Former GOP House Speaker Newt Gingrich made a similar point in a recent Fox News appearance.
“There is a very profound, underlying cultural civil war underway,” Gingrich said. “The American people increasingly are on the side of Donald Trump, because they believe he stands up against the very values that are at the heart of the Obama-Biden system.”
Gingrich suggested that Democrats are doubling down on failed figures like Gov.
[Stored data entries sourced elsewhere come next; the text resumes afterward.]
(* ===== verification/JtagDisable.v ===== *)
(** The JTAG lock (firmware/shared/jtag_disable.c): two confirmations, then a
    one-way disable.  Both builds, with and without [JTAG_DISABLE_ACTUAL_BURN],
    do the same assignments; neither touches a fuse. *)

From S2P Require Import Prelude.

Module jtag_disable.

Record JtagConfig_t := mk_config {
  require_two_step_confirm : bool;
  audit_before_and_after : bool }.

Inductive JtagResult_t :=
| JTAG_RESULT_OK
| JTAG_RESULT_NOT_INITIALISED
| JTAG_RESULT_NOT_CONFIRMED
| JTAG_RESULT_ALREADY_DISABLED
| JTAG_RESULT_HARDWARE_ERROR.

#[export] Instance JtagResult_eq_dec : EqDecision JtagResult_t.
Proof. solve_decision. Defined.

Record state := mk_state {
  s_config : JtagConfig_t;
  s_initialised : bool;
  s_enabled : bool;
  s_step1_done : bool;
  s_step2_done : bool }.

#[export] Instance eta_state : Eta state := fun r =>
  mk_state (s_config r) (s_initialised r) (s_enabled r) (s_step1_done r) (s_step2_done r).

Definition initial : state := mk_state (mk_config false false) false true false false.

Definition jtag_disable_init (st : state) (config : option JtagConfig_t) : bool * state :=
  match config with
  | None => (false, st)
  | Some c => (true, st <| s_config := c |> <| s_initialised := true |> <| s_enabled := true |>
                        <| s_step1_done := false |> <| s_step2_done := false |>)
  end.

Definition jtag_disable_is_enabled (st : state) : bool := s_enabled st.

Definition jtag_disable_confirm_step1 (st : state) : bool * state :=
  if negb (s_initialised st) then (false, st) else (true, st <| s_step1_done := true |>).

Definition jtag_disable_confirm_step2 (st : state) : bool * state :=
  if negb (s_initialised st) then (false, st)
  else if negb (s_step1_done st) then (false, st)
  else (true, st <| s_step2_done := true |>).

Definition jtag_disable_perform (st : state) : JtagResult_t * state :=
  if negb (s_initialised st) then (JTAG_RESULT_NOT_INITIALISED, st)
  else if negb (s_enabled st) then (JTAG_RESULT_ALREADY_DISABLED, st)
  else if require_two_step_confirm (s_config st) && (negb (s_step1_done st) || negb (s_step2_done st))
  then (JTAG_RESULT_NOT_CONFIRMED, st)
  else (JTAG_RESULT_OK, st <| s_enabled := false |> <| s_step1_done := false |>
                           <| s_step2_done := false |>).

(** ** Sequences of calls *)

Inductive call := Init (c : option JtagConfig_t) | Step1 | Step2 | Perform.

Definition step (st : state) (c : call) : state :=
  match c with
  | Init cfg => (jtag_disable_init st cfg).2
  | Step1 => (jtag_disable_confirm_step1 st).2
  | Step2 => (jtag_disable_confirm_step2 st).2
  | Perform => (jtag_disable_perform st).2
  end.

Definition run (st : state) (cs : list call) : state := fold_left step cs st.

(** No (successful) initialisation among the calls. *)
Definition no_init (cs : list call) : Prop := Forall (fun c => forall cfg, c <> Init (Some cfg)) cs.

Lemma sublist_snoc (ss cs : list call) s c :
  (ss ++ [s]) `sublist_of` (cs ++ [c]) <->
  (ss ++ [s]) `sublist_of` cs \/ (s = c /\ ss `sublist_of` cs).
Proof.
  split.
  - intros H. apply sublist_app_r in H as (l1 & l2 & E & H1 & H2).
    apply sublist_cons_r in H2 as [H2|(l' & -> & Hnil)].
    + apply sublist_nil_r in H2 as ->. rewrite app_nil_r in E. subst l1. auto.
    + apply sublist_nil_r in Hnil as ->. apply app_inj_tail in E as [-> ->]. auto.
  - intros [H|[-> H]].
    + apply sublist_inserts_r. exact H.
    + apply sublist_app; [exact H|reflexivity].
Qed.

(** What the flags mean after the calls [cs]. *)
Record tracks (cs : list call) (s : state) : Prop := {
  tr_init : s_initialised s = true;
  tr_two : require_two_step_confirm (s_config s) = true;
  tr_step1 : s_enabled s = true -> s_step1_done s = true <-> [Step1] `sublist_of` cs;
  tr_step2 : s_enabled s = true -> s_step2_done s = true <-> [Step1; Step2] `sublist_of` cs;
  tr_lock : s_enabled s = false <-> [Step1; Step2; Perform] `sublist_of` cs }.

Lemma tracks_step cs s c :
  tracks cs s -> (forall cfg, c <> Init (Some cfg)) -> tracks (cs ++ [c]) (step s c).
Proof.
  intros [Hi H2 T1 T2 T3] Hc.
  pose proof (sublist_snoc [] cs Step1 c) as S1. pose proof (sublist_snoc [Step1] cs Step2 c) as S2.
  pose proof (sublist_snoc [Step1; Step2] cs Perform c) as S3. cbn [app] in S1, S2, S3.
  assert ([] `sublist_of` cs) as S0 by apply sublist_nil_l.
  assert ([Step1; Step2] `sublist_of` cs -> [Step1] `sublist_of` cs) as S12.
  { intros H. etransitivity; [|exact H]. apply sublist_skip, sublist_nil_l. }
  destruct s as [cfg i en d1 d2]. cbn in *. subst i.
  revert S0 S12 T1 T2 T3 S1 S2 S3.
  generalize ([Step1] `sublist_of` cs) ([Step1; Step2] `sublist_of` cs)
    ([Step1; Step2; Perform] `sublist_of` cs) ([] `sublist_of` cs).
  intros P1 P2 P3 P0 S0 S12 T1 T2 T3 S1 S2 S3.
  destruct c as [[cfg'|]| | |]; [exfalso; eapply Hc; reflexivity|..];
    unfold step, jtag_disable_init, jtag_disable_confirm_step1, jtag_disable_confirm_step2,
      jtag_disable_perform; cbn; rewrite ?H2.
  all: destruct en, d1, d2; cbn; split; cbn; auto; rewrite ?S1, ?S2, ?S3; clear S1 S2 S3;
    try specialize (T1 eq_refl); try specialize (T2 eq_refl); intuition congruence.
Qed.

Lemma tracks_run cs st c :
  require_two_step_confirm c = true -> no_init cs ->
  tracks cs (run (jtag_disable_init st (Some c)).2 cs).
Proof.
  intros Hc. induction cs as [|x cs IH] using rev_ind; intros Hn.
  - split; cbn; auto; split; (discriminate || (intros E; apply sublist_nil_r in E; discriminate)).
  - apply Forall_app in Hn as [Hn [Hx _]%Forall_cons].
    unfold run. rewrite fold_left_app. apply tracks_step; [apply IH, Hn|exact Hx].
Qed.

(** ** Properties *)

(** After an initialisation that asks for both confirmations, and as long as it
    is not initialised again, JTAG is disabled exactly when among the calls made
    there are, in this order, the first confirmation, the second and the
    operation. *)
Theorem disabled_iff_confirmed st c cs :
  require_two_step_confirm c = true -> no_init cs ->
  jtag_disable_is_enabled (run (jtag_disable_init st (Some c)).2 cs) = false <->
  [Step1; Step2; Perform] `sublist_of` cs.
Proof. intros Hc Hn. apply (tr_lock _ _ (tracks_run cs st c Hc Hn)). Qed.

(** The lock is a variable of the module, not the fuse: initialising the module
    again reports JTAG enabled after it was disabled. *)
Theorem init_reenables st c c' cs :
  require_two_step_confirm c = true -> no_init cs -> [Step1; Step2; Perform] `sublist_of` cs ->
  let st' := run (jtag_disable_init st (Some c)).2 cs in
  jtag_disable_is_enabled st' = false /\
  jtag_disable_is_enabled (step st' (Init (Some c'))) = true.
Proof.
  intros Hc Hn Hsub st'. split; [|reflexivity]. apply (tr_lock _ _ (tracks_run cs st c Hc Hn)), Hsub.
Qed.

(** ** The theorems on concrete calls *)

Lemma no_init_demo (cs : list call) : forallb (fun c => if c is Init _ then false else true) cs = true -> no_init cs.
Proof.
  intros H. apply Forall_forall. intros c Hc cfg ->.
  rewrite forallb_forall in H. apply list_elem_of_In in Hc. specialize (H _ Hc). discriminate.
Qed.

Lemma disabled_iff_confirmed_witness :
  jtag_disable_is_enabled (run (jtag_disable_init initial (Some (mk_config true true))).2
                             [Step2; Step1; Perform; Step1; Step2; Perform]) = false.
Proof.
  apply disabled_iff_confirmed; [reflexivity|apply no_init_demo; reflexivity|].
  apply sublist_cons. repeat first [apply sublist_skip | apply sublist_cons | apply sublist_nil].
Defined.

Lemma init_reenables_witness :
  jtag_disable_is_enabled (step (run (jtag_disable_init initial (Some (mk_config true true))).2
                                   [Step1; Step2; Perform]) (Init (Some (mk_config true true)))) = true.
Proof.
  apply (init_reenables initial (mk_config true true) (mk_config true true) [Step1; Step2; Perform]);
    [reflexivity|apply no_init_demo; reflexivity|reflexivity].
Defined.

End jtag_disable.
Tim Walz (D-MN) and fearmongering about GOP cuts to Medicaid because they “can’t win any honest debate.” Meanwhile, Trump is boosting blue-collar workers by reshoring manufacturing and eliminating taxes on tips and overtime.
Some Democrats aren’t so sure.
A Center for American Progress analysis released this week argues that both college and non-college voters prefer progressive economic policies such as higher minimum wages, stronger unions, higher taxes on the rich, better infrastructure, and a larger social safety net.
Yet the report acknowledged that 56% of working-class voters backed Trump last fall.
Jacob Neiheisel, an expert on political communication and campaigns at the University at Buffalo, said that changing party perceptions is hard to do once they’re formed.
“Though the U.S. electorate isn’t generally credited with being overly ‘class conscious,’ it is probably a stronger force than most have recognized,” Neiheisel said. “I’m not sure how they might go about gaining back lost ground among working class voters.”
He also pointed to historic preferences that a majority of voters have toward Democratic priorities, but suggested execution has become an issue.
“The electorate has long preferred Democrats’ positions on key issues,” he said, “but they seem to have grown wary about the party’s ability to bring about positive changes.”